The water in the lake is so clear, I could see all the way to the bottom. Every time I raised my head to take a breath, I took in the forest on the shoreline. The season was just starting to turn, so the trees were a dazzling autumn palette of reds and oranges, yellows and browns.
There was something else I could see out of the corner of my eye, at least at the start of the swim: the smokestacks of the factory that was recently decommissioned. Lake Baikal is the world's largest freshwater lake, and its deepest one. Until very recently it was also considered the world's cleanest lake. But like so many bodies of water it, along with its unique ecosystem, is under threat.
The Russian government had invited me here, as the UN Environment Patron of the Oceans, to visit the town of Baikalsk poised on the edge of big changes. And to see first hand the threats facing the lake.
On the brink
I was struck by how a few decades of human activity could damage something 25 million years old. The mill stood there, its rusty gates chained, its empty smokestacks sticking up into the sky. The lake still looked pristine - but it will take action to keep it that way.
This ancient lake now faces climate change, an algae invasion, untreated sewerage, a proposed dam in neighbouring Mongolia, and potential contamination from the decommissioned paper mill. If that happens, the lake's many endemic species, such as the world's only freshwater seal, will be threatened too. As will the livelihoods of the people who call these shores their home.
Ecotourism presents exciting possibilities for the region. Beyond the recreational opportunities for biking, hiking, skiing, skating, swimming and canoeing, there is the call of the wild.
The world's last pristine wilderness areas are disappearing at an alarming rate. They only become more valuable as they become more rare.
Properly protected, Lake Baikal will provide its people with a lifeline. Without protection, the resource will disappear. The people of Baikalsk know this. They have realised a simple truth: protect nature and it will protect you.
Baikalsk is strategically placed on the Trans-Siberian Railway. That's not just good for future eco-tourism; it could also be great for international relations.

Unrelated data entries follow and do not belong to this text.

Lemma offline_ok e udid type a b l : ledgerOk b l -> opOk (OOffline e udid type a) ->
  exists r l', exec (OOffline e udid type a) l = Some (r, l') /\ ledgerOk b l' /\
    SpecStep (OOffline e udid type a) (stateOf l) r (stateOf l').
Proof.
  intros Hok Ht. unfold exec, LnnSetNodeOffline.
  destruct (lock e) eqn:El; cbn [negb]; [|eexists _, l; split_and!; [done|done|constructor; by left]].
  assert (udid ≫= (fun k => view (udidMap l) !! k) = None ->
    exists r l', Some (REPORT_NONE, l) = Some (r, l') /\ ledgerOk b l' /\ SpecStep (OOffline e udid type a) (stateOf l) r (stateOf l')) as Hnone.
  { intros H. eexists _, l. split_and!; [done|done|constructor; by right]. }
  destruct udid as [k|]; [|by apply Hnone]. rewrite (get_node b) by done. cbn [mbind option_bind].
  destruct (view (udidMap l) !! k) as [n|] eqn:Ek; [|by apply Hnone]. clear Hnone.
  assert (nodeOk k n) as Hn by (destruct Hok; auto). rewrite (leave_code k) by done. cbn [mbind option_bind].
  assert (discoveryType (leave type n) = discoveryType n /\ uuid (leave type n) = uuid n /\ authChannelId (leave type n) = authChannelId n)
    as (Hd & Huu & Ha) by (unfold leave; by case_match).
  rewrite !has_testbit, Hd, Huu, Ha by done.
  assert (exists l1, (if Z.testbit (discoveryType n) DISCOVERY_TYPE_BR && (LnnConvAddrTypeToDiscType type =? DISCOVERY_TYPE_BR) then
      m ← RemoveCnnCode e (connectionCode l) (Some (uuid n)) DISCOVERY_TYPE_BR; Some (setCodes m l)
    else Some l) = Some l1 /\ ledgerOk b l1 /\ udidMap l1 = udidMap l /\ dlStatus l1 = dlStatus l /\
      view (connectionCode l1) = specUncode e type n (view (connectionCode l))) as (l1 & -> & Hok1 & Hu & Hdl & Hv).
  { unfold specUncode. destruct (_ && _); cbn [andb]; [|by exists l].
    destruct (removeCode_spec e b l (uuid n)) as (m & -> & Hm & Hv); [done|]. cbn [mbind option_bind]. eexists. by split_and!. }
  cbn [mbind option_bind].
  pose proof (nodeOk_specLeave k type a n Hn) as Hnew.
  pose proof (SOffline e k type a (view (udidMap l)) (view (connectionCode l)) (dlStatus l =? DL_INIT_SUCCESS) n El Ek) as Hstep.
  assert (forall v r, specLeave type a n = (r, v) -> exists r' l',
    (l2 ← writeNode (MkPtr InUdid k) v l1; Some (r, l2)) = Some (r', l') /\ ledgerOk b l' /\
    SpecStep (OOffline e (Some k) type a) (stateOf l) r' (stateOf l')) as Hwrite.
  { intros v r E. rewrite E in Hnew, Hstep. cbn [fst snd] in Hnew, Hstep.
    destruct (writeNode_spec b l1 k n v) as (l' & -> & Hl' & Hst); [done|by rewrite Hu|done|].
    cbn [mbind option_bind]. eexists _, l'. split_and!; [done|done|]. rewrite Hst, Hu, Hdl, Hv. apply Hstep. }
  clear Hstep Hnew. unfold specLeave in Hwrite. fold (remaining type n) in Hwrite.
  assert (exists early, (if Z.testbit (discoveryType n) DISCOVERY_TYPE_WIFI && (LnnConvAddrTypeToDiscType type =? DISCOVERY_TYPE_WIFI) then
      x ← authChannelId n !! Z.to_nat type; Some (negb (x =? a)) else Some false) = Some early /\
    early = Z.testbit (discoveryType n) DISCOVERY_TYPE_WIFI && (LnnConvAddrTypeToDiscType type =? DISCOVERY_TYPE_WIFI) &&
      negb (bool_decide (authChannelId n !! Z.to_nat type = Some a))) as (early & -> & Hearly).
  { destruct (Z.testbit _ _ && (_ =? _)) eqn:Ew; [|by exists false]. apply andb_true_iff in Ew as [_ Ew%Z.eqb_eq].
    destruct (lookup_lt_is_Some_2 (authChannelId n) (Z.to_nat type)) as [x Hx].
    { destruct Hn. destruct (decide (type = CONNECTION_ADDR_MAX)) as [->|]; [by vm_compute in Ew|]. cbn in Ht. lia. }
    rewrite Hx. cbn [mbind option_bind]. eexists. split; [done|]. cbn [andb]. f_equal.
    destruct (Z.eqb_spec x a) as [-> | Hxa]; [by rewrite bool_decide_true|]. rewrite bool_decide_false; [done|congruence]. }
  cbn [mbind option_bind]. rewrite <- Hearly in Hwrite. destruct early; [by apply Hwrite|].
  rewrite (remaining_code type k) by done. cbn [discoveryType setDiscovery setNet].
  destruct (remaining type n =? 0); cbn [negb]; by apply Hwrite.
Qed.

My good friend Slava Fetisov understands better than most the unifying power of sport and collective human endeavour. He remembers his surprise, while playing ice hockey in the US, at how different the perception of Russia was on the outside to the reality he knew back home. At a restaurant in Moscow, Slava shared his dream of bringing university students from all over the world to travel along the Trans-Siberian Express, from the Baltic Sea across the whole of Russia to the Pacific Ocean, interacting with local people along the way, learning from the wilderness from which we are becoming more and more alienated, bonding with each other, and realising that we have much more in common than what divides us.
He wants them to be amazed by the magnificent Lake Baikal.
Slava recognises that something powerful is happening in Russia right now. The environment is bringing people together. I've seen it too. I've been to Russia four times in the last 18 months, and witnessed what I’ve described in the media as an Environmental Glasnost. Everyone is talking about the environment, from Slava Fetisov to Sergei Ivanov, who invited me to meet with him at the new Ministry of Ecology in the Kremlin; from the people of Baikalsk to the young people in the streets of Moscow who now cite the environment among their top three concerns.
Talk becomes action
The movement is building momentum. Last year Russia signed the Paris Climate Agreement. In February the Russian Patriarch visited Antarctica. In March it was announced that 2017 would be the Year of Ecology. A few months ago the vulnerable Arctic ecosystem around the Franz Josef Land archipelago was included in the Arktika National Park. Russia will shortly have the opportunity to sign an even bigger agreement, to make the Ross Sea into the biggest Marine Protected Area the world has ever seen.
This last issue is close to my heart. The urgent need to protect this unique and precious ocean wilderness is the reason for my swims in Antarctica, and for my many visits to Moscow. Because, despite Russia's great tradition of polar exploration at both ends of the earth, and despite the fact that it was a Russian, Admiral Bellingshausen, who first discovered Antarctica, Russia has rejected the move to protect the Ross Sea no fewer than five times. It is my sincere hope that this time, in the spirit of Environmental Glasnost, Russia will join the rest of the world in October by creating an MPA bigger than France, Germany and the United Kingdom all put together.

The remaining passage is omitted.